Brunetti's strip about fearing he might have oral cancer is neurotic, self-obsessed Brunetti at his best; the panel where his head swells to dwarf his body is especially funny. Sam McMorris' strip, "The Adventures of the Oblivious Sexual Conqueror" is hilarious in its depiction of awkwardness around the opposite sex; the verisimilitude of the dialogue is especially painful, while the cartoony style allows him to warp faces and still keep the strip recognizable. Onsmith's bizarre strip about a man made out of paper who has a phone inside of him that is used to call a help desk is both funny and unsettling, primarily because of his angular drawings and the slightly sickening color palette he used. Matt Novak's tremulous line gives his strip about being dumped, finding a slightly unstable person for a rebound relationship and learning that he had a brain aneurysm both a humorous and emotional sense of resonance.

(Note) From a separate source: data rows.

(** ** The laws of the entry bits *)

Definition IE_BITS_RIGHT (bits : Z) : Z := Z.land bits IE_BITS_RIGHT_MASK.

Lemma urefs_mask_testbit n : 0 <= n -> Z.testbit IE_BITS_UREFS_MASK n = (0 <=? n) && (n <? 0 + 16).
Proof. intros. by apply mask_testbit. Qed.
Lemma type_mask_testbit n : 0 <= n -> Z.testbit IE_BITS_TYPE_MASK n = (16 <=? n) && (n <? 16 + 5).
Proof. intros. by apply mask_testbit. Qed.
Lemma right_mask_testbit n : 0 <= n -> Z.testbit IE_BITS_RIGHT_MASK n = (0 <=? n) && (n <? 0 + 23).
Proof. intros. by apply mask_testbit. Qed.
Lemma collision_testbit n : 0 <= n -> Z.testbit IE_BITS_COLLISION n = (n =? 23).
Proof. intros. by apply bit_testbit. Qed.
Lemma compat_testbit n : 0 <= n -> Z.testbit IE_BITS_COMPAT n = (n =? 22).
Proof. intros. by apply bit_testbit. Qed.
Lemma marequest_testbit n : 0 <= n -> Z.testbit IE_BITS_MAREQUEST n = (n =? 21).
Proof. intros. by apply bit_testbit. Qed.
Lemma gen_mask_testbit n :
  0 <= n -> Z.testbit IE_BITS_GEN_MASK n = PORT_GENERATIONS && ((24 <=? n) && (n <? 24 + 8)).
Proof.
  intros. unfold IE_BITS_GEN_MASK. destruct PORT_GENERATIONS; cbn [andb]; [by apply mask_testbit|apply Z.bits_0].
Qed.

Lemma IE_BITS_GEN_land bits : IE_BITS_GEN bits = Z.land bits IE_BITS_GEN_MASK.
Proof. unfold IE_BITS_GEN, IE_BITS_GEN_MASK. destruct PORT_GENERATIONS; [done|by rewrite Z.land_0_r]. Qed.

(** A generation is a word whose only set bits are in the generation mask. *)
Lemma is_gen_land g : is_gen g <-> is_u32 g /\ Z.land g IE_BITS_GEN_MASK = g.
Proof.
  unfold is_gen, IE_BITS_GEN_MASK. destruct PORT_GENERATIONS.
  2:{ rewrite Z.land_0_r. split; [intros ->; done|by intros [_ ?]]. }
  assert (forall x, is_u32 x -> Z.land x 0xff000000 = x / 2 ^ 24 * 2 ^ 24) as Hm.
  { intros x Hx. rewrite <- Z.shiftl_mul_pow2, <- Z.shiftr_div_pow2 by lia.
    apply Z.bits_inj'. intros n Hn. rewrite Z.land_spec, (mask_testbit 0xff000000 24 8) by done.
    rewrite Z.shiftl_spec by done. destruct (Z.leb_spec 24 n).
    - rewrite Z.shiftr_spec by lia. replace (n - 24 + 24) with n by lia.
      destruct (Z.ltb_spec n (24 + 8)); [by rewrite andb_true_r|].
      rewrite (u32_testbit_high x) by (done || lia). done.
    - rewrite (Z.testbit_neg_r _ (n - 24)) by lia. apply andb_false_r. }
  split.
  - intros (k & Hk & ->). assert (is_u32 (k * 2 ^ 24)) by (unfold is_u32, wordsize; lia).
    split; [done|]. rewrite Hm, Z.div_mul by (done || lia). done.
  - intros [Hg He]. exists (g / 2 ^ 24). rewrite Hm in He by done. split; [|done].
    unfold is_u32, wordsize in Hg. split; [apply Z.div_pos; lia|].
    apply Z.div_lt_upper_bound; lia.
Qed.

End Names.

(** Proves an equation between words bit by bit. *)
Ltac bits_pose n :=
  repeat match goal with
  | H : @eq Z _ _ |- _ => apply (f_equal (fun z => Z.testbit z n)) in H
  end.

Ltac bits_solve :=
  let n := fresh "n" in
  let Hn := fresh "Hn" in
  apply Z.bits_inj'; intros n Hn; bits_pose n; cbv beta in *;
  rewrite ?Z.land_spec, ?Z.lor_spec, ?Z.ldiff_spec, ?Z.bits_0, ?urefs_mask_testbit,
    ?type_mask_testbit, ?right_mask_testbit, ?collision_testbit, ?compat_testbit,
    ?marequest_testbit, ?gen_mask_testbit in * by exact Hn;
  repeat match goal with
  | |- context [Z.testbit ?a n] => destruct (Z.testbit a n)
  | H : context [Z.testbit ?a n] |- _ => destruct (Z.testbit a n)
  end;
  destruct PORT_GENERATIONS; cbn in *; lia.

Section BitLaws.
Context `{PC : PortConfig}.

Lemma gen_land_self g : is_gen g -> Z.land g IE_BITS_GEN_MASK = g.
Proof. by intros [_ ?]%is_gen_land. Qed.

Lemma is_gen_u32 g : is_gen g -> is_u32 g.
Proof. by intros [? _]%is_gen_land. Qed.

Lemma gen_of_gen g : is_gen g -> IE_BITS_GEN g = g.
Proof. rewrite IE_BITS_GEN_land. apply gen_land_self. Qed.

Lemma gen_mask_is_gen : is_gen IE_BITS_GEN_MASK.
Proof. unfold is_gen, IE_BITS_GEN_MASK. destruct PORT_GENERATIONS; [exists 255; lia|done]. Qed.

Lemma is_gen_mask b : is_u32 b -> is_gen (Z.land b IE_BITS_GEN_MASK).
Proof. intros Hb. apply is_gen_land. split; [by apply is_u32_land|]. bits_solve. Qed.

Lemma is_gen_bits b : is_u32 b -> is_gen (IE_BITS_GEN b).
Proof.
  intros Hb. rewrite IE_BITS_GEN_land. apply is_gen_land. split; [by apply is_u32_land|].
  bits_solve.
Qed.

Lemma right_of_gen g : is_gen g -> IE_BITS_RIGHT g = 0.
Proof. intros H%gen_land_self. unfold IE_BITS_RIGHT. bits_solve. Qed.

Lemma type_of_gen g : is_gen g -> IE_BITS_TYPE g = 0.
Proof. intros H%gen_land_self. unfold IE_BITS_TYPE. bits_solve. Qed.

Lemma collision_of_gen g : is_gen g -> Z.land g IE_BITS_COLLISION = 0.
Proof. intros H%gen_land_self. bits_solve. Qed.

(** Setting and clearing the collision bit leaves the other fields. *)
Lemma type_set_collision b : IE_BITS_TYPE (Z.lor b IE_BITS_COLLISION) = IE_BITS_TYPE b.
Proof. unfold IE_BITS_TYPE. bits_solve. Qed.
Lemma right_set_collision b : IE_BITS_RIGHT (Z.lor b IE_BITS_COLLISION) = IE_BITS_RIGHT b.
Proof. unfold IE_BITS_RIGHT. bits_solve. Qed.
Lemma gen_set_collision b : IE_BITS_GEN (Z.lor b IE_BITS_COLLISION) = IE_BITS_GEN b.
Proof. rewrite !IE_BITS_GEN_land. bits_solve. Qed.
Lemma collision_set_collision b :
  Z.land (Z.lor b IE_BITS_COLLISION) IE_BITS_COLLISION = IE_BITS_COLLISION.
Proof. bits_solve. Qed.
Lemma type_clear_collision b : IE_BITS_TYPE (Z.ldiff b IE_BITS_COLLISION) = IE_BITS_TYPE b.
Proof. unfold IE_BITS_TYPE. bits_solve. Qed.
Lemma right_clear_collision b : IE_BITS_RIGHT (Z.ldiff b IE_BITS_COLLISION) = IE_BITS_RIGHT b.
Proof. unfold IE_BITS_RIGHT. bits_solve. Qed.
Lemma gen_clear_collision b : IE_BITS_GEN (Z.ldiff b IE_BITS_COLLISION) = IE_BITS_GEN b.
Proof. rewrite !IE_BITS_GEN_land. bits_solve. Qed.
Lemma collision_clear_collision b : Z.land (Z.ldiff b IE_BITS_COLLISION) IE_BITS_COLLISION = 0.
Proof. bits_solve. Qed.

(** Adding a generation to the bits of a tree entry, which has none. *)
Lemma type_lor_gen b g : is_gen g -> IE_BITS_TYPE (Z.lor b g) = IE_BITS_TYPE b.
Proof. intros H%gen_land_self. unfold IE_BITS_TYPE. bits_solve. Qed.
Lemma right_lor_gen b g : is_gen g -> IE_BITS_RIGHT (Z.lor b g) = IE_BITS_RIGHT b.
Proof. intros H%gen_land_self. unfold IE_BITS_RIGHT. bits_solve. Qed.
Lemma gen_lor_gen b g : is_gen g -> IE_BITS_RIGHT b = b -> IE_BITS_GEN (Z.lor b g) = g.
Proof.
  intros H%gen_land_self Hb. unfold IE_BITS_RIGHT in Hb. rewrite IE_BITS_GEN_land. bits_solve.
Qed.
Lemma collision_lor_gen b g :
  is_gen g -> IE_BITS_RIGHT b = b -> Z.land (Z.lor b g) IE_BITS_COLLISION = 0.
Proof. intros H%gen_land_self Hb. unfold IE_BITS_RIGHT in Hb. bits_solve. Qed.

(** A right's bits determine its type. *)
Lemma type_right b : IE_BITS_TYPE (IE_BITS_RIGHT b) = IE_BITS_TYPE b.
Proof. unfold IE_BITS_TYPE, IE_BITS_RIGHT. bits_solve. Qed.
Lemma right_right b : IE_BITS_RIGHT (IE_BITS_RIGHT b) = IE_BITS_RIGHT b.
Proof. unfold IE_BITS_RIGHT. bits_solve. Qed.

(** The generation of a free entry is incremented modulo its width. *)
Lemma gen_incr g : is_gen g -> is_gen (u32 (g + IE_BITS_GEN_ONE)).
Proof.
  unfold is_gen, IE_BITS_GEN_ONE, u32, wordsize. destruct PORT_GENERATIONS; [|intros ->; done].
  intros (k & Hk & ->). exists ((k + 1) mod 256). split; [apply Z.mod_pos_bound; lia|].
  replace (k * 2 ^ 24 + 0x01000000) with ((k + 1) * 2 ^ 24) by lia.
  change (2 ^ 32) with (256 * 2 ^ 24). by rewrite Z.mul_mod_distr_r by lia.
Qed.
End BitLaws.

Create Rewrite HintDb iebits.
#[export] Hint Rewrite @type_set_collision @right_set_collision @gen_set_collision
  @collision_set_collision @type_clear_collision @right_clear_collision @gen_clear_collision
  @collision_clear_collision @type_right @right_right : iebits.

(** The user-reference macros, for counts in range. *)
Lemma urefs_macros_bounds urefs delta
    (Hu : 0 <= urefs <= MACH_PORT_UREFS_MAX) (Hd : - 2 ^ 31 <= delta < 2 ^ 31) :
  (MACH_PORT_UREFS_OVERFLOW urefs delta = true <-> MACH_PORT_UREFS_MAX < urefs + delta) /\
  (MACH_PORT_UREFS_UNDERFLOW urefs delta = true <-> urefs + delta < 0) /\
  (MACH_PORT_UREFS_OVERFLOW urefs delta = false -> MACH_PORT_UREFS_UNDERFLOW urefs delta = false ->
   0 <= urefs + delta <= MACH_PORT_UREFS_MAX).
Proof.
  unfold MACH_PORT_UREFS_OVERFLOW, MACH_PORT_UREFS_UNDERFLOW.
  change MACH_PORT_UREFS_MAX with 65535 in *.
  assert (0 < delta -> u32 (urefs + delta) = urefs + delta) as H1
    by (intros; apply u32_small; unfold is_u32, wordsize; lia).
  assert (delta < 0 -> u32 (- delta) = - delta) as H2
    by (intros; apply u32_small; unfold is_u32, wordsize; lia).
  destruct (Z.ltb_spec 0 delta) as [Hp|Hp], (Z.ltb_spec delta 0) as [Hn|Hn]; cbn [andb]; [lia| | |lia].
  - rewrite (H1 Hp), orb_true_iff, orb_false_iff, Z.leb_le, Z.leb_gt, Z.ltb_lt, Z.ltb_ge. lia.
  - rewrite (H2 Hn), Z.ltb_lt, Z.ltb_ge. lia.
Qed.

(** ** Theorems *)

(** Names and their parts determine each other.  Every 32-bit name is rebuilt
    from its index and generation, and an index up to that of the dead name with
    any generation gives a 32-bit name with that index and generation; names
    compare as their indices do.  This holds with and without port generations. *)
Lemma port_name_layout `{PortConfig} :
  (forall name, is_u32 name -> is_index (MACH_PORT_INDEX name) /\ is_gen (MACH_PORT_GEN name) /\
     MACH_PORT_MAKE (MACH_PORT_INDEX name) (MACH_PORT_GEN name) = name) /\
  (forall i g, is_index i -> is_gen g -> is_u32 (MACH_PORT_MAKE i g) /\
     MACH_PORT_INDEX (MACH_PORT_MAKE i g) = i /\ MACH_PORT_GEN (MACH_PORT_MAKE i g) = g) /\
  (forall a b, is_u32 a -> is_u32 b -> MACH_PORT_INDEX a < MACH_PORT_INDEX b -> a < b).
Proof.
  split_and!.
  - intros name Hn. auto using is_index_port, is_gen_port, make_index_gen.
  - intros i g Hi Hg. auto using make_u32, index_make, gen_make.
  - intros a b _ _ Hlt. destruct (Z.lt_ge_cases a b) as [|Hge%index_mono]; [done|lia].
Qed.

(** The user-reference macros are exact.  For a count of at most
    MACH_PORT_UREFS_MAX and any 32-bit signed delta, MACH_PORT_UREFS_OVERFLOW holds
    exactly when the sum exceeds the maximum and MACH_PORT_UREFS_UNDERFLOW exactly
    when it is negative, in spite of the wrap-around of the unsigned sums; when
    neither holds the sum is a legal count. *)
Lemma urefs_macros_exact urefs delta
    (Hu : 0 <= urefs <= MACH_PORT_UREFS_MAX) (Hd : - 2 ^ 31 <= delta < 2 ^ 31) :
  (MACH_PORT_UREFS_OVERFLOW urefs delta = true <-> MACH_PORT_UREFS_MAX < urefs + delta) /\
  (MACH_PORT_UREFS_UNDERFLOW urefs delta = true <-> urefs + delta < 0) /\
  (MACH_PORT_UREFS_OVERFLOW urefs delta = false -> MACH_PORT_UREFS_UNDERFLOW urefs delta = false ->
   0 <= urefs + delta <= MACH_PORT_UREFS_MAX).
Proof. by apply urefs_macros_bounds. Qed.

Lemma urefs_macros_exact_witness :
  (MACH_PORT_UREFS_OVERFLOW 65535 1 = true <-> MACH_PORT_UREFS_MAX < 65535 + 1) /\
  (MACH_PORT_UREFS_UNDERFLOW 65535 1 = true <-> 65535 + 1 < 0) /\
  (MACH_PORT_UREFS_OVERFLOW 65535 1 = false -> MACH_PORT_UREFS_UNDERFLOW 65535 1 = false ->
   0 <= 65535 + 1 <= MACH_PORT_UREFS_MAX).
Proof. apply (urefs_macros_exact 65535 1); vm_compute; split; congruence. Defined.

Drnaso is once again the biggest stand-out. His "Play Pen" is a masterfully created, subtle and unsettling story about a police officer who deciphered a seemingly innocent toy catalog and realized that it was peddling children for sex. There's a level of detail that's almost mundane, reflecting the nature of the investigation, but there's also a level of nausea in this strip that's palpable. Other strong strips in the issue include Betty (credited here as Beatriz) Heredia's strip about encountering an old man, a crow and a chair that caught her foot when she went inside. Her brush really went wild in this strip even as she continued to use small, cramped panels to maximize that sense of being trapped, even when outside. Chris Dazzo's strip about an awful roommate is cleverly constructed ala Chris Ware, where the drawing is meant to be looked at panel-by-panel as well as a single gestalt. Pete Clodfelter's manic, detailed drawings and sense of the grotesque are enabled by the sickly orange-yellow color scheme he employs. Max Morris' Gary Panter-stylings and musing on punk get at the heart of the "now" nature of the music and scene and how quickly disposable it is. Sanya Glisic wavers between sharp angles and grotesquely melting flesh in a story about escape, confrontation and change.
Every detail is considered carefully in the anthology. Even details like endpapers (a clever visual call and response between Drnaso and Budnik) are given maximum effort. Not every entry is of interest, but it's been interesting to observe the evolution and improvement from issue to issue, because every artist is obviously trying to pitch their "A" material as much as possible. I think by this time the tradition of the anthology has created a culture of excellence and pride surrounding it, with every new editorial team trying to outdo the next.